Warmer Arctic weather contributing to 2020 equalling the hottest year on record. (Photo: Willian Justen de Vasconcellos/Unsplash)
The European Union’s Copernicus Climate Change Service said the past six years have been the world’s hottest years on record, and last year equalled 2016.
Copernicus Climate Change Service director Carlo Buontempo called for climate policy action while releasing the service’s report last weekend.
“It is no surprise that the last decade was the warmest on record, and is yet another reminder of the urgency of ambitious emissions reductions to prevent adverse climate impacts in the future,” he said.
Globally, 2020 was 0.6 degrees Celsius warmer than the standard 1981-2010 reference period and about 1.25C above the 1850-1900 pre-industrial period.
Danish Meteorological Institute climatologist Martin Stendel said 2020’s warmth was mainly related to the Arctic.

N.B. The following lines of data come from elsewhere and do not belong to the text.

Lemma prefix_len_in p l k : (k < prefix_len p l)%nat -> exists c, l !! k = Some c /\ p c = true.
Proof.
  revert k. induction l as [|c l IH]; intros k; cbn; [lia|]. destruct (p c) eqn:Hc; [|lia].
  destruct k as [|k]; [by exists c|]. intros Hk. apply IH. lia.
Qed.

Lemma prefix_len_stop p l c : l !! prefix_len p l = Some c -> p c = false.
Proof. induction l as [|x l IH]; cbn; [done|]. destruct (p x) eqn:Hx; cbn; [done|]. intros [= <-]. done. Qed.

Lemma prefix_len_app p l l' :
  Forall (fun c => p c = true) l -> match l' with c :: _ => p c = false | [] => True end ->
  prefix_len p (l ++ l') = length l.
Proof.
  intros Hl Hl'. induction Hl as [|c l Hc _ IH]; cbn; [|by rewrite Hc, IH].
  destruct l' as [|c l']; cbn; [done|]. by rewrite Hl'.
Qed.

(** The first character not passed. *)
Lemma pass_spec buf p s :
  (s <= pass buf p s)%nat /\ (s <= length buf -> pass buf p s <= length buf)%nat /\
  (forall k, (s <= k < pass buf p s)%nat -> exists c, buf !! k = Some c /\ p c = true) /\
  (forall c, buf !! pass buf p s = Some c -> p c = false).
Proof.
  unfold pass. pose proof (prefix_len_le p (drop s buf)) as Hle. rewrite length_drop in Hle. split_and!; [lia..| |].
  - intros k Hk. destruct (prefix_len_in p (drop s buf) (k - s)) as (c & Hc & ?); [lia|]. exists c.
    rewrite lookup_drop in Hc. by replace (s + (k - s))%nat with k in Hc by lia.
  - intros c Hc. rewrite <- lookup_drop in Hc. by eapply prefix_len_stop.
Qed.

Lemma at_in buf s : at_ buf s <> 0 -> buf !! s = Some (at_ buf s) /\ (s < length buf)%nat.
Proof.
  unfold at_. destruct (buf !! s) as [c|] eqn:Hc; cbn; [|done]. split; [done|]. by eapply lookup_lt_Some.
Qed.

Lemma among_symbols c : among symbols c = among (chars "|();&<") c || (c =? 62).
Proof.
  rewrite (Z.eqb_sym c). change symbols with [60; 124; 62; 38; 59; 40; 41].
  change (chars "|();&<") with [124; 40; 41; 59; 38; 60]. unfold among. cbn [strchr].
  repeat match goal with |- context [Z.pos ?x =? 0] => change (Z.pos x =? 0) with false end. cbv iota.
  repeat match goal with |- context [?x =? c] => destruct (Z.eqb_spec x c); [subst; reflexivity|] end.
  done.
Qed.

(** A word: characters neither white nor special, up to one that is. *)
Definition word_span (buf : list Z) (q : span) : Prop :=
  (fst q < snd q <= length buf)%nat /\
  (forall k, (fst q <= k < snd q)%nat -> exists c, buf !! k = Some c /\ word_char c = true) /\
  (forall c, buf !! snd q = Some c -> word_char c = false).

Lemma gettoken_spec buf s tok q s' :
  gettoken buf s = (tok, q, s') -> (s <= length buf)%nat ->
  (s <= s' <= length buf)%nat /\ (at_ buf (skip_white buf s) <> 0 -> tok <> 0) /\ (tok <> 0 -> (s < s')%nat) /\
  (tok = 97 -> word_span buf q).
Proof.
  unfold gettoken, skip_white. intros Heq Hs.
  destruct (pass_spec buf (among whitespace) s) as (H1 & H2 & _ & H4). specialize (H2 Hs).
  set (p := pass buf (among whitespace) s) in *.
  set (r := if at_ buf p =? 0 then _ else _) in Heq.
  assert (Hr : (p <= snd r <= length buf)%nat /\ (at_ buf p <> 0 -> fst r <> 0) /\ (fst r <> 0 -> (p < snd r)%nat) /\ (fst r = 97 -> word_span buf (p, snd r))).
  { unfold r. destruct (Z.eqb_spec (at_ buf p) 0) as [H0|H0]; [cbn; rewrite H0; split_and!; lia|].
    destruct (at_in buf p H0) as [Hp Hlt]. pose proof (among_symbols (at_ buf p)) as Hsym.
    destruct (among (chars "|();&<") (at_ buf p)) eqn:Ha.
    { cbn. split_and!; [lia..|]. intros E. rewrite E in Ha. done. }
    destruct (Z.eqb_spec (at_ buf p) 62) as [E|E].
    { destruct (Z.eqb_spec (at_ buf (S p)) 62) as [E'|E']; cbn; [|split_and!; lia].
      destruct (at_in buf (S p)) as [_ ?]; [lia|]. split_and!; lia. }
    cbn. destruct (pass_spec buf word_char p) as (P1 & P2 & P3 & P4). specialize (P2 H2).
    assert (pass buf word_char p <> p).
    { intros Hpp. rewrite Hpp in P4. specialize (P4 _ Hp). unfold word_char in P4. rewrite (H4 _ Hp), Hsym in P4. done. }
    split_and!; [lia..|]. intros _. split_and!; cbn; [lia..|done|done]. }
  destruct r as [ret eq]. cbn in Hr. injection Heq as <- <- <-. destruct Hr as (Ha & Hz & Hb & Hc).
  destruct (pass_spec buf (among whitespace) eq) as (E1 & E2 & _). split_and!; [lia..|done].
Qed.

Lemma peek_spec buf s toks b s' :
  peek buf s toks = (b, s') -> (s <= length buf)%nat ->
  (s <= s' <= length buf)%nat /\ (b = true -> at_ buf s' <> 0 /\ among toks (at_ buf s') = true).
Proof.
  unfold peek, skip_white. intros [= <- <-] Hs. destruct (pass_spec buf (among whitespace) s) as (H1 & H2 & _).
  split; [lia|]. intros [H3 H4]%andb_true_iff. split; [|done]. by apply negb_true_iff, Z.eqb_neq in H3.
Qed.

“We have had extremely warm temperatures most of the year in the Russian Arctic, in particular, in northern Siberia,” Stendel said.
“The ice there has disappeared in regions where normally it should not disappear.”
Record melting of sea ice in 2020 amplified already high Arctic temperatures, which in turn will lead to thinner ice in 2021.
“So it’s actually having also an effect into the future,” Stendel said.
The record temperatures this year occurred despite the cooling effect of La Niña, according to climatologist Sarah Perkins-Kirkpatrick, from the University of New South Wales.
“2016’s record temperatures were actually off the back of an El Niño year, and that’s when we typically expect to see hotter than average temperatures,” she said.
Perkins-Kirkpatrick said towards the end of 2020 a La Niña developed when temperatures would typically be expected to be cooler than the long-term average.
“We’re now reaching a point where climate change seems to be overriding climate variability,” she said.